Thursday, July 27, 2017


Today's Specials:


BUSINESS: 3 Old-School Restaurant Processes You Need to Stop Today [Presented by Orderly]

Sometimes being old school isn't a good thing, but in the restaurant industry, we seem to be holding on to relics of the past. Here are three outdated things that ALL restaurants need to retire because technology has made these as obsolete as the typewriter and dial-up modem.


SPORTS: Download the NCAA August Football Schedule

NCAA Football programming has always been our bread and butter here at SportsTV Guide and this year will be no exception. Included here is the full available broadcast schedule as well as some internet only games for the 2017 season.




NFL and Head Injuries

Research has found that nearly 90% of former NFL football players have evidence of the brain disease CTE. CTE has been known to cause symptoms including memory loss, depression, and confusion; it’s been found as early as high school and college players. The NFL stated that it intends to work on improving players’ health amongst all the “unanswered questions.”


My Left Stroke Just Went Viral

For those Facebookers looking to go viral, it won’t be easy. Data shows that only 1% of videos posted to Facebook actually end up going viral. Apparently, it will help if your video is square instead of vertical, engaging beyond Likes, and/or is geared toward Spanish speakers. Not any ol’ cat video is destined for fame.


Chipotle Tests Drive-Thru

Chipotle has given into peer pressure. As of yesterday, a Chipotle in Ohio will be testing a drive-thru window incorporated into existing operations. If all goes well in the testing phase, Chipotle will introduce the drive-thru option into other burrito-eager locations. 



Why it matters to you: Even a high minimum wage may not be enough to live in an expensive city.

We’ve discussed how the minimum wage affects our industry countless times. This is especially the case for cities that see the cost of living sky-rocketing especially New York, San Francisco and Los Angeles. The most recent news comes from Silicon Valley, where cafeteria workers at Facebook’s headquarters are beginning to unionize in hopes of improving their wages. More than 200 cafeteria workers currently employed by foodservice contractors Flagship Facility Services (not by Facebook itself) have joined Silicon Valley’s largest group of food workers called Unite Here Local 19.

This story is noteworthy because currently, Facebook cafeteria workers are paid $18.81 per hour which they’ve deemed not enough for workers to keep pace with the rising costs of the area. Although what food workers at Facebook make currently seems substantial, if rent, loans or food costs exceed what they make on their paycheck, it becomes impossible to live. Some establishments have gone as far to offer extra employee benefits to maintain their staff’s residence within the area but not all businesses can afford the extra costs. In August, the union hopes to start negotiating a contract with higher wages, though how high, exactly, is up for debate.



Why it matters to you: Don’t let a bad review break your restaurant.

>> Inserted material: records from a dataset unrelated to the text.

(* ===== verification/Env.v ===== *)
(** * Processor state

    [CPUIA64State] of [target/ia64/cpu.h] with the sub-states of
    [target/ia64/internals.h], as records with the same field names.  A C
    integer field is a [Z], a [bool] field a [bool], an array a list.  The
    IA-32 backing state, the model-specific registers, the floating-point
    transaction, FPSWA and SoftFloat sub-states and the TLB arrays are left
    out: no modelled operation reads or writes them.

    The array sizes that the C declarations fix are part of the
    well-formedness condition of each component. *)
From S2P Require Import Prelude Arch.

(** One advanced-load record; the fields carry the prefix [e_]. *)
Record IA64AlatEntry : Type := mkAlatEntry {
  e_phys_addr : Z;
  e_size : Z;
  e_reg : Z;
  e_fp : bool;
  e_valid : bool
}.

#[export] Instance eta_IA64AlatEntry : Eta IA64AlatEntry := fun s =>
  mkAlatEntry (e_phys_addr s) (e_size s) (e_reg s) (e_fp s) (e_valid s).

#[export] Instance IA64AlatEntry_inhabited : Inhabited IA64AlatEntry :=
  populate (mkAlatEntry 0 0 0 false false).

(** The advanced load address table with its derived indexes. *)
Record IA64AlatState : Type := mkAlatState {
  alat : list IA64AlatEntry;
  alat_active_count : Z;
  alat_reg_slot : list (list Z);
  alat_occupied : Z;
  alat_full : bool;
  write_active : bool;
  write_observed : bool;
  write_generation : Z;
  memory_write_generation : Z
}.

#[export] Instance eta_IA64AlatState : Eta IA64AlatState := fun s =>
  mkAlatState (alat s) (alat_active_count s) (alat_reg_slot s) (alat_occupied s)
    (alat_full s) (write_active s) (write_observed s) (write_generation s)
    (memory_write_generation s).

(** The tagged floating-point register cache. *)
Record IA64FPState : Type := mkFPState {
  fr : list Z;
  fr_nat : list Z;
  fr_sig : list Z;
  fr_ext_mant : list Z;
  fr_ext_exp : list Z;
  fr_ext_sign : list Z;
  fr_ext_valid : list Z;
  fr_int_value : list Z;
  fr_int_origin : list Z;
  rotating_fr_live : bool;
  rotating_fr_materialized_rrb : Z
}.

#[export] Instance eta_IA64FPState : Eta IA64FPState := fun s =>
  mkFPState (fr s) (fr_nat s) (fr_sig s) (fr_ext_mant s) (fr_ext_exp s) (fr_ext_sign s)
    (fr_ext_valid s) (fr_int_value s) (fr_int_origin s) (rotating_fr_live s)
    (rotating_fr_materialized_rrb s).

(** The local SAPIC and the interval timer. *)
Record IA64InterruptState : Type := mkInterruptState {
  pending_extint : Z;
  sapic_xtp : Z;
  sapic_pmi_pending : Z;
  sapic_init_pending : bool;
  sapic_init_reason : Z;
  pal_halt_wake : bool;
  sapic_irr : list Z;
  sapic_isr : list Z;
  itc_last_ns : Z;
  itc_fraction : Z;
  itc_tick_debt : Z;
  itm_armed_value : Z;
  itm_last_match : Z;
  itm_armed : bool;
  itm_last_match_valid : bool
}.

#[export] Instance eta_IA64InterruptState : Eta IA64InterruptState := fun s =>
  mkInterruptState (pending_extint s) (sapic_xtp s) (sapic_pmi_pending s)
    (sapic_init_pending s) (sapic_init_reason s) (pal_halt_wake s) (sapic_irr s)
    (sapic_isr s) (itc_last_ns s) (itc_fraction s) (itc_tick_debt s) (itm_armed_value s)
    (itm_last_match s) (itm_armed s) (itm_last_match_valid s).

(** The exception being raised or delivered. *)
Record IA64ExceptionState : Type := mkExceptionState {
  fault_ip : Z;
  fault_addr : Z;
  fault_imm : Z;
  fault_tmpl : Z;
  exception : IA64Exception;
  fault_exception : IA64Exception;
  fault_slot : Z;
  ia32_trap : bool;
  ia32_transition_trap : bool;
  native_completion_trap : bool;
  psr_before_insn : Z;
  psr_ic_inflight : bool;
  psr_i_deferred : bool;
  psr_suppression_before_insn : Z
}.

#[export] Instance eta_IA64ExceptionState : Eta IA64ExceptionState := fun s =>
  mkExceptionState (fault_ip s) (fault_addr s) (fault_imm s) (fault_tmpl s)
    (exception s) (fault_exception s) (fault_slot s) (ia32_trap s)
    (ia32_transition_trap s) (native_completion_trap s) (psr_before_insn s)
    (psr_ic_inflight s) (psr_i_deferred s) (psr_suppression_before_insn s).

(** The PAL state: registrations, the machine-check log and the pending
    machine checks. *)
Record IA64PalState : Type := mkPalState {
  pal_mc_expected : bool;
  pal_bus_feature_status : Z;
  pal_proc_feature_status : Z;
  pal_mc_save_addr : Z;
  pal_pmi_entry : Z;
  pal_proc_copy_valid : bool;
  pal_proc_copy_addr : Z;
  pal_interrupt_block_addr : Z;
  pal_io_block_addr : Z;
  pal_mc_log_valid : bool;
  pal_cmc_pending : bool;
  pal_mca_pending : bool;
  pal_mca_active : bool;
  pal_init_active : bool;
  pal_mc_severity : Z;
  pal_mc_error_map : Z;
  pal_mc_state_parameter : Z;
  pal_mc_status : Z;
  pal_mc_address : Z;
  pal_mc_information : Z;
  pal_mc_ip : Z;
  pal_mca_entry : Z;
  pal_mca_gp : Z;
  pal_mca_pending_record_id : Z;
  pal_mca_active_record_id : Z;
  pal_init_entry : Z;
  pal_init_gp : Z
}.

#[export] Instance eta_IA64PalState : Eta IA64PalState := fun s =>
  mkPalState (pal_mc_expected s) (pal_bus_feature_status s) (pal_proc_feature_status s) (pal_mc_save_addr s)
    (pal_pmi_entry s) (pal_proc_copy_valid s) (pal_proc_copy_addr s) (pal_interrupt_block_addr s)
    (pal_io_block_addr s) (pal_mc_log_valid s) (pal_cmc_pending s) (pal_mca_pending s) (pal_mca_active s)
    (pal_init_active s) (pal_mc_severity s) (pal_mc_error_map s) (pal_mc_state_parameter s) (pal_mc_status s)
    (pal_mc_address s) (pal_mc_information s) (pal_mc_ip s) (pal_mca_entry s) (pal_mca_gp s)
    (pal_mca_pending_record_id s) (pal_mca_active_record_id s) (pal_init_entry s) (pal_init_gp s).

(** A suspended partial NaT collection; also [IA64RnatWritebackImage], which has the same fields. *)
Record IA64RnatShadowEntry : Type := mkRnatShadowEntry {
  rnat_value : Z;
  rnat_addr : Z;
  rnat_defined : Z;
  rnat_valid : bool
}.

#[export] Instance eta_IA64RnatShadowEntry : Eta IA64RnatShadowEntry := fun s =>
  mkRnatShadowEntry (rnat_value s) (rnat_addr s) (rnat_defined s) (rnat_valid s).

#[export] Instance IA64RnatShadowEntry_inhabited : Inhabited IA64RnatShadowEntry :=
  populate (mkRnatShadowEntry 0 0 0 false).

Abbreviation IA64RnatWritebackImage := IA64RnatShadowEntry.

(** The register stack engine. *)
Record IA64RSEState : Type := mkRSEState {
  rse_pgr : list Z;
  rse_pgr_nat : list Z;
  rse_gr_dirty : list Z;
  rse_bol : Z;
  rse_dirty : Z;
  rse_dirty_nat : Z;
  rse_clean : Z;
  rse_clean_nat : Z;
  rse_invalid : Z;
  rse_cfle : bool;
  rse_access : bool;
  rse_completion_pending : bool;
  rse_completion_demoted : bool;
  rse_completion_psr : Z;
  rse_completion_source_ip : Z;
  rse_completion_source_slot : Z;
  rse_rnat_addr : Z;
  rse_rnat_defined : Z;
  rse_load_rnat : Z;
  rse_load_rnat_addr : Z;
  rse_load_rnat_defined : Z;
  rse_load_rnat_valid : bool;
  rse_writeback_rnat : IA64RnatWritebackImage;
  rse_rnat_shadow : list IA64RnatShadowEntry;
  rse_rnat_shadow_count : Z;
  rse_rnat_shadow_last : Z
}.

#[export] Instance eta_IA64RSEState : Eta IA64RSEState := fun s =>
  mkRSEState (rse_pgr s) (rse_pgr_nat s) (rse_gr_dirty s) (rse_bol s) (rse_dirty s)
    (rse_dirty_nat s) (rse_clean s) (rse_clean_nat s) (rse_invalid s) (rse_cfle s)
    (rse_access s) (rse_completion_pending s) (rse_completion_demoted s)
    (rse_completion_psr s) (rse_completion_source_ip s) (rse_completion_source_slot s)
    (rse_rnat_addr s) (rse_rnat_defined s) (rse_load_rnat s) (rse_load_rnat_addr s)
    (rse_load_rnat_defined s) (rse_load_rnat_valid s) (rse_writeback_rnat s)
    (rse_rnat_shadow s) (rse_rnat_shadow_count s) (rse_rnat_shadow_last s).

(** A saved register stack engine. *)
Record IA64RSEContextState : Type := mkRSEContext {
  ctx_pgr : list Z;
  ctx_pgr_nat : list Z;
  ctx_gr_dirty : list Z;
  ctx_bsp : Z;
  ctx_bspstore : Z;
  ctx_rnat : Z;
  ctx_bol : Z;
  ctx_dirty : Z;
  ctx_dirty_nat : Z;
  ctx_clean : Z;
  ctx_clean_nat : Z;
  ctx_invalid : Z;
  ctx_rnat_addr : Z;
  ctx_rnat_defined : Z;
  ctx_load_rnat : Z;
  ctx_load_rnat_addr : Z;
  ctx_load_rnat_defined : Z;
  ctx_load_rnat_valid : bool;
  ctx_writeback_rnat : IA64RnatWritebackImage;
  ctx_rnat_shadow : list IA64RnatShadowEntry;
  ctx_rnat_shadow_count : Z;
  ctx_cfm_sof : Z;
  ctx_cfm_sol : Z;
  ctx_cfm_sor : Z;
  ctx_cfm_rrb_gr : Z;
  ctx_cfm_rrb_fr : Z;
  ctx_cfm_rrb_pr : Z;
  ctx_cfle : bool;
  ctx_completion_pending : bool;
  ctx_completion_demoted : bool;
  ctx_completion_psr : Z;
  ctx_completion_source_ip : Z;
  ctx_completion_source_slot : Z
}.

(** The processor; [nat_] is the field [nat]. *)
Record CPUIA64State : Type := mkCPU {
  gr : list Z;
  pr : list Z;
  br : list Z;
  ip : Z;
  last_successful_bundle : Z;
  psr : Z;
  nat_ : list Z;
  banked_gr : list Z;
  banked_nat : Z;
  exception_state : IA64ExceptionState;
  cr : list Z;
  pkr : list Z;
  rr : list Z;
  ar : list Z;
  dahr : list Z;
  cfm_sof : Z;
  cfm_sol : Z;
  cfm_sor : Z;
  cfm_rrb_gr : Z;
  cfm_rrb_fr : Z;
  cfm_rrb_pr : Z;
  interrupt : IA64InterruptState;
  pal : IA64PalState;
  rse : IA64RSEState;
  instruction_group_start : bool;
  alat_state : IA64AlatState;
  fp : IA64FPState
}.

#[export] Instance eta_CPUIA64State : Eta CPUIA64State := fun s =>
  mkCPU (gr s) (pr s) (br s) (ip s) (last_successful_bundle s) (psr s) (nat_ s)
    (banked_gr s) (banked_nat s) (exception_state s) (cr s) (pkr s) (rr s) (ar s)
    (dahr s) (cfm_sof s) (cfm_sol s) (cfm_sor s) (cfm_rrb_gr s) (cfm_rrb_fr s)
    (cfm_rrb_pr s) (interrupt s) (pal s) (rse s) (instruction_group_start s)
    (alat_state s) (fp s).

(** How an operation can leave other than by returning: a [cpu_loop_exit] with an
    exception, or a failed [g_assert]. *)
Inductive cpu_exit : Set :=
  | Exit (e : IA64Exception)
  | Assertion.

(** The named control and application registers of [cpu.h]. *)
Definition cr_dcr (env : CPUIA64State) : Z := aget (cr env) IA64_CR_DCR.
Definition cr_itm (env : CPUIA64State) : Z := aget (cr env) IA64_CR_ITM.
Definition cr_iva (env : CPUIA64State) : Z := aget (cr env) IA64_CR_IVA.
Definition cr_ipsr (env : CPUIA64State) : Z := aget (cr env) IA64_CR_IPSR.
Definition cr_iip (env : CPUIA64State) : Z := aget (cr env) IA64_CR_IIP.
Definition cr_ifs (env : CPUIA64State) : Z := aget (cr env) IA64_CR_IFS.
Definition ar_rsc (env : CPUIA64State) : Z := aget (ar env) IA64_AR_RSC.
Definition ar_bsp (env : CPUIA64State) : Z := aget (ar env) IA64_AR_BSP.
Definition ar_bspstore (env : CPUIA64State) : Z := aget (ar env) IA64_AR_BSPSTORE.
Definition ar_rnat (env : CPUIA64State) : Z := aget (ar env) IA64_AR_RNAT.
Definition ar_itc (env : CPUIA64State) : Z := aget (ar env) IA64_AR_ITC.
Definition ar_pfs (env : CPUIA64State) : Z := aget (ar env) IA64_AR_PFS.
Definition ar_lc (env : CPUIA64State) : Z := aget (ar env) IA64_AR_LC.
Definition ar_ec (env : CPUIA64State) : Z := aget (ar env) IA64_AR_EC.

(** ** The zeroed state

    The state of a freshly allocated CPU object, before reset: every scalar is
    zero and every array has its declared size.  It is the concrete state of
    the witnesses. *)
Abbreviation zeros n := (replicate n 0).

Definition zero_alat : IA64AlatState :=
  mkAlatState (replicate 32 inhabitant) 0 [zeros 128; zeros 128] 0 false false false 0 0.

Definition zero_fp : IA64FPState :=
  mkFPState (zeros 128) (zeros 2) (zeros 2) (zeros 128) (zeros 128) (zeros 2)
    (zeros 2) (zeros 128) (zeros 2) false 0.

Definition zero_interrupt : IA64InterruptState :=
  mkInterruptState 0 0 0 false 0 false (zeros 4) (zeros 4) 0 0 0 0 0 false false.

Definition zero_exception : IA64ExceptionState :=
  mkExceptionState 0 0 0 0 IA64_EXCP_NONE IA64_EXCP_NONE 0 false false false 0 false false 0.

Definition zero_rse : IA64RSEState :=
  mkRSEState (zeros 96) (zeros 2) (zeros 2) 0 0 0 0 0 0 false false false false 0 0 0
    0 0 0 0 0 false inhabitant (replicate 96 inhabitant) 0 0.

Definition zero_pal : IA64PalState :=
  mkPalState false 0 0 0 0 false 0 0 0 false false false false false 0 0 0 0 0 0 0 0 0 0 0 0 0.

Definition zero_context : IA64RSEContextState :=
  mkRSEContext (zeros 96) (zeros 2) (zeros 2) 0 0 0 0 0 0 0 0 0 0 0 0 0 0 false inhabitant (replicate 96 inhabitant) 0
    0 0 0 0 0 0 false false false 0 0 0.

Definition zero_env : CPUIA64State :=
  mkCPU (zeros 128) (zeros 64) (zeros 8) 0 0 0 (zeros 2) (zeros 16) 0 zero_exception
    (zeros 128) (zeros 16) (zeros 8) (zeros 128) (zeros 8) 0 0 0 0 0 0 zero_interrupt zero_pal zero_rse
    false zero_alat zero_fp.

Negative reviews always put a damper on existing operations. A restaurant in Bristol, UK got revenge on a customer who left a scathing review on TripAdvisor by naming a cocktail in his honor. The review focused on the bar’s choice of glassware, which he found to be somewhat pretentious and too “hip” for the mainstream public. In response to the less than stellar criticism, the restaurant introduced a drink called “The Ponce’s Dungarees” to reflect the man’s TripAdvisor review. Many of the restaurant’s existing guests have rallied behind the restaurant, ordering the drink and uploading pictures to social media encouraging their followers to stop in and try it.

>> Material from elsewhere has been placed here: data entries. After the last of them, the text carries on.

Lemma alat_ok_invalidate a i :
  alat_ok a -> 0 <= i < 32 -> alat_ok (ia64_alat_invalidate_entry a i).
Proof.
  intros Hok Hi. pose proof Hok as [Hlen Ht Hor Ho Hc He Hs].
  unfold ia64_alat_invalidate_entry.
  destruct (e_valid (aget (alat a) i)) eqn:Hv; [|done]. cbn [negb].
  destruct (He i Hi Hv) as [Hr Hslot].
  assert (Hpos : 0 < alat_active_count a)
    by (rewrite Hc; apply (count_valid_pos _ i); [lia|done]).
  cbn. destruct (Z.ltb_spec 0 (alat_active_count a)); [|lia].
  set (e := aget (alat a) i) in *.
  assert (Hget : forall j, aget (aset (alat a) i e <| e_valid := false |>) j =
    if i =? j then e <| e_valid := false |> else aget (alat a) j)
    by (intros; apply aget_aset; lia).
  constructor; cbn.
  - by rewrite aset_length.
  - by apply slots_ok_set.
  - by apply uint_land_l; [lia|].
  - intros j Hj. rewrite Hget, Z.land_spec, shiftl_1_pow2, wnot_spec, pow2_spec, Ho by lia.
    destruct (Z.ltb_spec j 32); [|lia].
    destruct (Z.eqb_spec i j); cbn; [apply andb_false_r|apply andb_true_r].
  - rewrite count_valid_aset, Hc by lia. fold e. rewrite Hv. simpl. lia.
  - intros j Hj. rewrite Hget. destruct (Z.eqb_spec i j); cbn; [done|].
    intros Hvj. destruct (He j Hj Hvj) as [Hrj Hsj]. split; [done|].
    rewrite slot_get_set by done. destruct (eqb _ _ && _) eqn:E; [|done].
    apply andb_true_iff in E as [E1%eqb_prop E2%Z.eqb_eq]. rewrite <- E1, <- E2 in Hsj. lia.
  - intros b r Hrr. rewrite slot_get_set by done.
    destruct (eqb (e_fp e) b && (e_reg e =? r)) eqn:E; [done|].
    intros Hne. destruct (Hs b r Hrr Hne) as (Hsr & Hev & Hef & Her). split; [done|].
    rewrite Hget. destruct (Z.eqb_spec i (reg_slot a b r - 1)) as [Heq|]; [|done].
    rewrite <- Heq in Hef, Her. fold e in Hef, Her.
    by rewrite Hef, Her, eqb_reflx, Z.eqb_refl in E.
Qed.

(** Clearing the table. *)
Lemma clear_loop a :
  length (alat a) = 32%nat ->
  let a' := for_range 0 IA64_ALAT_ENTRIES (fun a i =>
    a <| alat ::= fun t => aset t i ((aget t i) <| e_valid := false |>) |>) a in
  length (alat a') = 32%nat /\
  (forall i, 0 <= i < 32 -> e_valid (aget (alat a') i) = false) /\
  alat_reg_slot a' = alat_reg_slot a /\ alat_occupied a' = alat_occupied a.
Proof.
  change IA64_ALAT_ENTRIES with 32. intros Hlen.
  enough (H : forall i, 0 <= i < 32 ->
    let a' := for_range 0 32 (fun a i =>
      a <| alat ::= fun t => aset t i ((aget t i) <| e_valid := false |>) |>) a in
    length (alat a') = 32%nat /\ (i < 0 + 32 -> e_valid (aget (alat a') i) = false) /\
    alat_reg_slot a' = alat_reg_slot a /\ alat_occupied a' = alat_occupied a).
  { split_and!; [apply (H 0)|intros i Hi; apply H|apply (H 0)|apply (H 0)]; lia. }
  intros k Hk.
  apply (for_range_ind (fun i a' => length (alat a') = 32%nat /\
    (k < i -> e_valid (aget (alat a') k) = false) /\
    alat_reg_slot a' = alat_reg_slot a /\ alat_occupied a' = alat_occupied a)).
  - lia.
  - split_and!; [done|lia|done|done].
  - intros i a' Hi (Hl & Hv & Hs & Ho). cbn. rewrite aset_length. split_and!; [done| |done|done].
    intros Hki. rewrite aget_aset by lia.
    destruct (Z.eqb_spec i k); [done|]. apply Hv. lia.
Qed.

A spokesperson for the restaurant says they’ve been "totally blown away by the initial response." When loyal customers rally for a restaurant, it proves that operations are likely successful and that one bad review does not have to break your restaurant. In this case, we don’t condone poking fun at unhappy guests, but we do encourage you to respond to all negative reviews. The unhappy diner has since removed his review from TripAdvisor and remains unclear whether he will return to try the cocktail named in his honor.